The dropping of the requirement to offer appointments of at least 10 minutes will be welcomed by many practices but may not make a lot of difference to how they can operate. Ms Dalziel points out it is being dropped, not because of any controversy or disagreement about its usefulness, but because it had become embedded in practice.

The opportunities to make changes will be limited as it is difficult to anticipate with any certainty which patients can be given shorter appointments. An area practices are seeing some improvements in is telephone consultations, which are often popular with patient and can save time. But the move away from a system of 10-minute appointments, based on two sessions a day, and nurse-led clinics is a significant change in how patients are managed within general practice.

Mr Nurden suggests that what could emerge is a system of multi-disciplinary clinics where a GP leads a team which will assess patients (who are increasingly likely to have multiple co-morbidities). Appointments for this sort of patient may need to be longer than 10 minutes and end with advice on self-care.  

So what will be the overall impact? Mr Nurden feels the changes are generally for the better and should improve care for elderly vulnerable patients who may be a group who lose out at the moment. This may be as simple as ensuring they can book appointments – they do tend to be quite stoic and won’t push to see the GP like some other patients, he says. The new enhanced service requires practices to offer same-day telephone consultation for high-risk patients, and also allow other healthcare practitioners swift access to the practice to support decisions on admissions. 

‘It does mean that we need to manage access differently and make sure we care for the right people,’ he says.  

However, Ms Dalziel says practices may want to monitor what percentage of over-75s do manage to see ‘their’ GP rather than another member of the team.  

Ray Guy, a practice manager in Liverpool and an executive member of the National Association of Primary Care, says putting more money into the global sum will allow practices to invest because they can take a longer-term perspective. He believes practices will look at having more doctors and also triage nurses (who may be practice nurses given additional training), and will open additional hours. “Proper investment in general practice is key to the improvement of the health service,” he says.

Dr Dixon believes that practices will go “back to the future” with elderly patients having one person responsible for their care. “Some [of QOF] was inappropriate, some was over complicated and all of it was eroding our professionalism,” he says. “It is a signal for the future in terms of less biomedical tick-boxing and a return to continuity of care.”

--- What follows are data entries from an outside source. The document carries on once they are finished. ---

(** X13. Saving a street analysis makes it the row the land scorer finds for a
    parcel on that street: the row has the key and the figures of the
    analysis. The other tables and the rows of other streets stay, at most
    one row is added, and distinct keys stay distinct. *)
Theorem save_street_analysis_upserts (utcnow : Z) (db : DB) (analysis : StreetAnalysis) :
  let db' := save_street_analysis utcnow db analysis in
  (forall p, Database.street_name p = Some (sa_street_name analysis) ->
             Database.city p = sa_city analysis ->
             exists row, LandScorer.find_street_analysis db' p = Some row /\
                         street_key row = street_key analysis /\
                         street_figures row = street_figures analysis) /\
  properties db' = properties db /\
  market_heat_zones db' = market_heat_zones db /\
  land_opportunities db' = land_opportunities db /\
  (forall r, In r (street_analysis db) -> street_key r <> street_key analysis ->
             In r (street_analysis db')) /\
  (List.NoDup (map street_key (street_analysis db)) ->
   List.NoDup (map street_key (street_analysis db'))) /\
  (length (street_analysis db) <= length (street_analysis db')
   <= length (street_analysis db) + 1)%nat.
Proof.
  cbv zeta.
  assert (Hkey : forall r,
            String.eqb (sa_street_name r) (sa_street_name analysis) &&
            String.eqb (sa_city r) (sa_city analysis) = true <->
            street_key r = street_key analysis).
  { intros r. unfold street_key. rewrite andb_true_iff, !String.eqb_eq.
    split; [intros [-> ->]; reflexivity | intros [= -> ->]; split; reflexivity]. }
  split; [|split; [reflexivity|split; [reflexivity|split; [reflexivity|]]]].
  - intros p Hs Hc. rewrite (find_street_analysis_by_key _ p analysis Hs Hc).
    unfold save_street_analysis. cbn [street_analysis].
    destruct (first _ (street_analysis db)) as [existing|] eqn:E.
    + eexists. split.
      * apply first_update_first_on; [|exact E]. intros r Hr. exact Hr.
      * split; [|reflexivity]. cbn. unfold first in E. apply find_some in E.
        apply Hkey. exact (proj2 E).
    + exists analysis. split; [|split; reflexivity].
      apply first_app_new; [exact E|]. apply Hkey. reflexivity.
  - unfold save_street_analysis. cbn [street_analysis].
    destruct (first _ (street_analysis db)) as [existing|] eqn:E.
    + split; [|split].
      * intros r Hr Hne. apply update_first_keeps; [exact Hr|].
        apply not_true_is_false. intros H. apply Hne, Hkey, H.
      * rewrite update_first_map_on; [trivial|]. intros r _. reflexivity.
      * rewrite update_first_length. lia.
    + split; [|split].
      * intros r Hr _. apply in_or_app. left. exact Hr.
      * intros Hnd. rewrite map_app. cbn [map]. apply NoDup_snoc; [exact Hnd|].
        rewrite in_map_iff. intros (r & Hid & Hr).
        pose proof (first_none_forall _ _ E r Hr) as Hfalse. cbn beta in Hfalse.
        apply Hkey in Hid. congruence.
      * rewrite length_app. cbn [length]. lia.
Qed.

End StreetUpsertFacts.

(** ** The zone analysis *)

Section ZoneFacts.
Import Database ZoneAnalyzer.
Open Scope Q_scope.

Lemma get_zone_color_cases (v : Q) :
  get_zone_color v = "green"%string \/ get_zone_color v = "light_green"%string \/
  get_zone_color v = "yellow"%string \/ get_zone_color v = "red"%string.
Proof.
  unfold get_zone_color.
  destruct (Py.leb 350 v); [tauto|]. destruct (Py.leb 300 v); [tauto|].
  destruct (Py.leb 220 v); tauto.
Qed.

Lemma zone_of_cons (color : string) (p : Property) (l : list Property) (v : Q) :
  price_per_sqft p = Some v ->
  zone_of color (p :: l)
  = if String.eqb (get_zone_color v) color then p :: zone_of color l else zone_of color l.
Proof. intros H. unfold zone_of. cbn [List.filter]. rewrite H. reflexivity. Qed.
(** * A2A proxy client: a shallow embedding of [a2a_client.py]

    The development embeds [A2AProxyClient] (endpoint discovery, the
    JSON-RPC transport, the response interpreter and the polling loop of
    [send_prompt]) and proves the properties stated by the specification
    of the client.

    Conventions.
    - A Python [str] is a [string] whose characters are read as code
      points below 256.
    - A decoded JSON document is a [json] value; a Python [dict] is an
      association list whose first binding of a key is the live one.
    - A Python exception is a [py_error]; a function that may raise
      returns a [result].
    - What the interpreter and the libraries contribute (floating point
      arithmetic and printing, [repr] of strings, [time.sleep]'s argument
      check, [urllib.parse.urlparse]) is collected in the class
      [Platform] and left abstract. *)

From Stdlib Require Import String Ascii List ZArith Bool Lia DecimalString Sorted.
Import ListNotations.
Open Scope string_scope.

(** ** Interpreter and library operations the client relies on *)

Class Platform : Type := {
  (** Python's [float]. *)
  float : Type;
  (** [a + b] on floats. *)
  float_add : float -> float -> float;
  (** [a < b] on floats. *)
  float_ltb : float -> float -> bool;
  (** [float(n)] for an [int]; [None] when it raises [OverflowError]. *)
  float_of_int : Z -> option float;
  (** [x == 0.0], the falsy floats. *)
  float_is_zero : float -> bool;
  (** [str(x)] (and [repr(x)]) of a float. *)
  str_float : float -> string;
  (** [repr(s)] of a string. *)
  repr_str : string -> string;
  (** whether [time.sleep(x)] accepts [x] (it raises [ValueError] on a
      negative or NaN argument). *)
  sleep_ok : float -> bool;
  (** [urlparse(u).path]; [None] when [urlparse] raises. *)
  urlparse_path : string -> option string
}.

(** ** Python strings *)

Module PyStr.

Definition slash : ascii := "/"%char.

(** The line feed used by ["\n".join]. *)
Definition nl : string := String (ascii_of_nat 10) EmptyString.

Definition is_empty (s : string) : bool :=
  match s with EmptyString => true | String _ _ => false end.

(** [str.isspace] on one character (code points below 256). *)
Definition isspace (c : ascii) : bool :=
  let n := nat_of_ascii c in
  (((9 <=? n) && (n <=? 13)) || ((28 <=? n) && (n <=? 32))
   || (n =? 133) || (n =? 160))%nat.

(** [s.lstrip(chars)] with the character set given as a predicate. *)
Fixpoint lstrip_by (p : ascii -> bool) (s : string) : string :=
  match s with
  | EmptyString => EmptyString
  | String c s' => if p c then lstrip_by p s' else s
  end.

(** [s.rstrip(chars)]: a character goes when it is in the set and all
    that follows it went. *)
Fixpoint rstrip_by (p : ascii -> bool) (s : string) : string :=
  match s with
  | EmptyString => EmptyString
  | String c s' =>
      let r := rstrip_by p s' in
      if p c && is_empty r then EmptyString else String c r
  end.

(** [s.rstrip("/")] *)
Definition rstrip_slash (s : string) : string :=
  rstrip_by (Ascii.eqb slash) s.

(** [s.strip()] *)
Definition strip (s : string) : string :=
  lstrip_by isspace (rstrip_by isspace s).

(** [s.startswith("/")] *)
Definition startswith_slash (s : string) : bool :=
  match s with
  | String c _ => Ascii.eqb c slash
  | EmptyString => false
  end.

(** [needle in s] for two strings. *)
Fixpoint contains (needle s : string) : bool :=
  prefix needle s
  || match s with
     | EmptyString => false
     | String _ s' => contains needle s'
     end.

(** [sep.join(parts)] *)
Definition join (sep : string) (parts : list string) : string :=
  String.concat sep parts.

(** [str(n)] for an [int]. *)
Definition of_int (n : Z) : string :=
  NilEmpty.string_of_int (Z.to_int n).

End PyStr.

(** ** Exceptions and results *)

Inductive py_error : Type :=
| ValueError (msg : string)
| RuntimeError (msg : string)
| TimeoutError (msg : string)
| KeyError (key : string)
| TypeError
| AttributeError
| OverflowError
| RequestException (msg : string).

Inductive result (A : Type) : Type :=
| Ok (a : A)
| Raise (e : py_error).
Arguments Ok {A} a.
Arguments Raise {A} e.

Definition rbind {A B : Type} (r : result A) (k : A -> result B) : result B :=
  match r with
  | Ok a => k a
  | Raise e => Raise e
  end.

(** The outcome of a computation with effects; [Unfinished] when the
    fuel given to a loop ran out before the loop ended. *)
Inductive outcome (A : Type) : Type :=
| Returns (a : A)
| Raises (e : py_error)
| Unfinished.
Arguments Returns {A} a.
Arguments Raises {A} e.
Arguments Unfinished {A}.

Section Model.
Context {P : Platform}.

(** ** Decoded JSON values *)

#[warnings="-register-all"]
Inductive json : Type :=
| JNull
| JBool (b : bool)
| JInt (n : Z)
| JFloat (x : float)
| JStr (s : string)
| JArr (items : list json)
| JObj (fields : list (string * json)).

(** [d.get(k)] on the bindings of a dict, before the default. *)
Fixpoint dict_get (k : string) (fields : list (string * json)) : option json :=
  match fields with
  | [] => None
  | (k', v) :: rest => if String.eqb k k' then Some v else dict_get k rest
  end.

(** Truth value of a decoded JSON value ([if v:]). *)
Definition truthy (v : json) : bool :=
  match v with
  | JNull => false
  | JBool b => b
  | JInt n => negb (Z.eqb n 0)
  | JFloat x => negb (float_is_zero x)
  | JStr s => negb (PyStr.is_empty s)
  | JArr items => match items with [] => false | _ => true end
  | JObj fields => match fields with [] => false | _ => true end
  end.

(** [v == s] for a string literal [s]. *)
Definition eq_str (v : json) (s : string) : bool :=
  match v with
  | JStr t => String.eqb t s
  | _ => false
  end.
Definition handleSubmit : M state event unit :=
  emit PreventDefault ;;
  valid <- validate ;;
  if negb valid then ret tt
  else
    let form : FormData := [] in
    let form := append form "title" (Text (title formData)) in
    let form := append form "author" (Text (author formData)) in
    let form :=
      append form "quantity" (Text (toString (quantity formData))) in
    let form :=
      append form "cover"
        match cover formData with
        | Some file => Blob file
        | None => Text (js "null")
        end in
    add form ;;
    getAll (current_page store) ;;
    setFormData (fun _ => {| title := js ""; author := js "";
                             cover := None; quantity := Num 1 |}) ;;
    setPreview (js "") ;;
    handle.

(** [handleChange] for an input named [name] whose value is [value];
    [validate] is the one of this render and reads the captured draft. *)
Definition handleChange (name : input_name) (value : jsstring)
  : M state event unit :=
  setFormData (fun prev =>
    match name with
    | name_title =>
        {| title := value; author := author prev;
           cover := cover prev; quantity := quantity prev |}
    | name_author =>
        {| title := title prev; author := value;
           cover := cover prev; quantity := quantity prev |}
    | name_quantity =>
        {| title := title prev; author := author prev;
           cover := cover prev;
           quantity := Math_max (Num 1) (parseInt value) |}
    end) ;;
  validate ;;
  ret tt.

(** [handleImageChange] with [files] the input's file list and
    [reader_result] the data URL the reader ends with; the [onloadend]
    callback is run where the read is started. *)
Definition handleImageChange (files : option (list File))
    (reader_result : jsstring) : M state event unit :=
  match files with
  | Some (file0 :: _) =>
      setPreview reader_result ;;
      setFormData (fun prev =>
        {| title := title prev; author := author prev;
           cover := Some file0; quantity := quantity prev |})
  | _ => ret tt
  end.

End Component.

(** Handlers as the rendered form binds them: each runs with the draft of
    the state it is rendered from. *)
Definition submit (store : bookStore) (s : state) :=
  handleSubmit store (st_formData s) s.

Definition onFieldChange (name : input_name)
    (value : jsstring) (s : state) :=
  handleChange (st_formData s) name value s.

Definition onCoverChange (files : option (list File))
    (reader_result : jsstring) (s : state) :=
  handleImageChange files reader_result s.

(** The errors a validation pass of the draft [fd] leaves in the state. *)
Definition reported (fd : BookAdd) (s : state) : Errors.t :=
  st_errors (final (validate fd s)).

Definition is_add (e : event) : bool :=
  match e with Add _ => true | _ => false end.
Definition is_getAll (e : event) : bool :=
  match e with GetAll _ => true | _ => false end.
Definition is_network (e : event) : bool :=
  is_add e || is_getAll e.
Definition is_handle (e : event) : bool :=
  match e with Handle => true | _ => false end.

End BookForm.

(** ** The statements of the specification that the code does not meet,
    as the specification words them *)

Module Stated.

Import Auth.

(** Logout: whatever the remote call does, the session store's [logout]
    is called exactly once and so is the navigation to the login page. *)
Definition logout_clears_session (svc : authService) (s : Auth.state) : Prop :=
  let r := handleLogout svc s in
  count is_store_logout (trace r) = 1%nat
  /\ count (is_navigate_to (js "/login")) (trace r) = 1%nat.

(** The token of an envelope, when it carries a non-empty one. *)
Definition token_of (env : envelope) : option jsstring :=
  match data env with
  | Some d =>
      match access_token d with
      | Some tok => if truthy tok then Some tok else None
      | None => None
      end
  | None => None
  end.

(** Login, on a response [env]: a non-empty token is handed to the store
    once and home is navigated to, with no error; an empty or absent token
    sets the error and touches neither the store nor the location. *)
Definition login_branches_on_token
    (svc : authService) (email password : jsstring) (s : Auth.state)
    (env : envelope) : Prop :=
  let r := handleLogin svc email password s in
  match token_of env with
  | Some tok =>
      trace r = [SetLoading true; SetError None; CallLogin email password;
                 StoreLogin (Some tok); Navigate (js "/"); SetLoading false]
      /\ error (final r) = None
  | None =>
      error (final r) = Some (js "Login failed, please try again")
      /\ count is_store_mutation (trace r) = 0%nat
      /\ count is_navigate (trace r) = 0%nat
  end.
(** The body of a create request.  [validate] checks the body against
    the zod schema but hands the original object on, so a key the schema
    does not list, such as [publishedAt], still reaches the service. *)
Record CreatePostData := mkCreatePost {
  cp_title : string;
  cp_slug : string;
  cp_content : string;
  cp_image : option string;
  cp_status : option PostStatus;
  cp_tags : option (list string);
  cp_author : ObjectId;
  cp_publishedAt : option Date
}.

(** An update operator of MongoDB other than [$set], as the body of an
    update request may carry it ([$unset], [$inc], [$currentDate],
    [$push], ...): its name and its argument, as JSON text. *)
Record UpdateOperator := mkOperator {
  operatorName : string;
  operatorArgument : string
}.

(** The argument of a [$set] key in the body of a post update: the
    paths of the Post schema it assigns. *)
Record PostPaths := mkPostPaths {
  set_title : option string;
  set_slug : option string;
  set_content : option string;
  set_image : option string;
  set_status : option PostStatus;
  set_tags : option (list string);
  set_author : option ObjectId;
  set_publishedAt : option (option Date);
  set_deletedAt : option (option Date)
}.

(** The body of an update request, as [updatePost] receives it ([data:
    any]): [validate] checks it against the zod schema, which lets
    unlisted keys pass, and hands the original object on.  Its keys
    that are paths of the Post schema, each of which may be absent
    ([publishedAt] and [deletedAt], when present, are null or a date);
    its [$set] key; and its other update operators.  Mongoose drops
    every other key (strict mode). *)
Record UpdatePostData := mkUpdatePost {
  up_title : option string;
  up_slug : option string;
  up_content : option string;
  up_image : option string;
  up_status : option PostStatus;
  up_tags : option (list string);
  up_author : option ObjectId;
  up_publishedAt : option (option Date);
  up_deletedAt : option (option Date);
  up_set : option PostPaths;
  up_operators : list UpdateOperator
}.
Lemma byte_ok_set_halt_bit (x : Z) : byte_ok (Z.lor (Z.land x 0x7F) 128) = true.
Proof.
  apply byte_ok_true. apply set_bit7_byte.
  pose proof (land_0x7F_range x). lia.
Qed.

Ltac accepts_run :=
  cbn [andb];
  repeat (outcome_cbn;
          try (erewrite getitem_lit; [| reflexivity | lia]);
          rewrite ?byte_ok_land_0x7F, ?byte_ok_dec_to_bcd;
          repeat match goal with
                 | E : bcd_field_ok ?v = _ |- context [bcd_field_ok ?v] =>
                     rewrite E
                 end).

(** X12: which tuples the datetime setter takes, with the range check of
    a [bytearray] store. With seven leading elements it returns exactly
    when minute, hour, weekday plus weekday start, day, month and year
    minus 2000 all lie in 0..159, whose BCD encodings fit a byte;
    otherwise it raises [ValueError]. The seconds are masked to seven bits
    and never rejected, and the yearday and anything after it are never
    read. *)
Theorem set_datetime_accepts (s : Self) (y mo d h mi sec wd : Z)
  (rest : list Z) :
  fst (set_datetime (y :: mo :: d :: h :: mi :: sec :: wd :: rest) s)
  = if forallb bcd_field_ok
         [mi; h; wd + _weekday_start s; d; mo; y - 2000]
    then Ok tt
    else Raise (ValueError "byte must be in range(0, 256)").
Proof.
  unfold set_datetime, bind, lift, gets, bus, ret, bytearray, setitem.
  cbn [forallb].
  destruct (bcd_field_ok mi) eqn:E1; [|accepts_run; reflexivity].
  destruct (bcd_field_ok h) eqn:E2; [|accepts_run; reflexivity].
  destruct (bcd_field_ok (wd + _weekday_start s)) eqn:E3;
    [|accepts_run; reflexivity].
  destruct (bcd_field_ok d) eqn:E4; [|accepts_run; reflexivity].
  destruct (bcd_field_ok mo) eqn:E5; [|accepts_run; reflexivity].
  destruct (bcd_field_ok (y - 2000)) eqn:E6; [|accepts_run; reflexivity].
  accepts_run.
  destruct (_halt s); [rewrite byte_ok_set_halt_bit|]; reflexivity.
Qed.
(** X9 for the process of the samples after its storage was destroyed. *)
Lemma storage_destroyed_is_inert_witness :
  add 900 Sample.the_call Sample.answered_torn_down
    = (tt, emit (ev_log "add" d_destroyed) Sample.answered_torn_down)
  ∧ get 900 Sample.answered_torn_down
    = ({| call := None |}, emit (ev_log "get" d_destroyed) Sample.answered_torn_down)
  ∧ remove 900 Sample.answered_torn_down
    = (tt, emit (ev_log "remove" d_destroyed) Sample.answered_torn_down)
  ∧ callSync Sample.bus_up 900 Sample.answered_torn_down
    = (false, emit (ev_log "get" d_destroyed) Sample.answered_torn_down).
Proof.
  apply (storage_destroyed_is_inert Sample.bus_up 900 Sample.the_call
           Sample.answered_torn_down).
  reflexivity.
Defined.

(** X10 at the address 700, which the process of the samples does not
    know. *)
Lemma get_before_add_blocks_registration_witness :
  let w1 := (get 700 Sample.declared).2 in
  (get 700 Sample.declared).1 = {| call := None |}
  ∧ w1 = set_calls (<[700%N := None]>) Sample.declared
  ∧ add 700 Sample.the_call w1 = (tt, w1)
  ∧ callSync Sample.bus_up 700 w1 = (false, w1).
Proof.
  apply (get_before_add_blocks_registration Sample.bus_up 700 Sample.the_call
           Sample.declared);
    reflexivity.
Defined.

(** X11 for a call object at 700 in the process of the samples. *)
Lemma call_registration_roundtrip_witness :
  let obj := fromName "com.lgi.rdk.utils.networkconfig1" in
  let w1 := (GDBusCall_ctor 700 obj "GetStatus" Sample.declared).2 in
  let q := fresh (dom (call_heap Sample.declared)) in
  let w2 := (GDBusCall_dtor 700 w1).2 in
  (calls w1 !! 700%N = Some (Some q)
   ∧ call_heap w1 !! q
       = Some ({| params := []; object := obj; method := "GetStatus" |}, 1%positive)
   ∧ callUnderConstruction w1 = 700%N)
  ∧ (calls w2 = calls Sample.declared ∧ call_heap w2 = call_heap Sample.declared
     ∧ callUnderConstruction w2 = 0%N ∧ memory w2 = memory Sample.declared).
Proof.
  apply (call_registration_roundtrip 700
           (fromName "com.lgi.rdk.utils.networkconfig1") "GetStatus" Sample.declared);
    reflexivity.
Defined.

But the changes will also need to work for hard-pressed practices – and one concern for GPs is that income will need to be maintained. The removal of many of the indicators will reduce work for practices with the income being partly replaced by the increased amount going into the global sum. In order to ensure their income is kept up practices will have to focus their efforts on making sure they meet new requirements, such as the enhanced service around emergency admissions.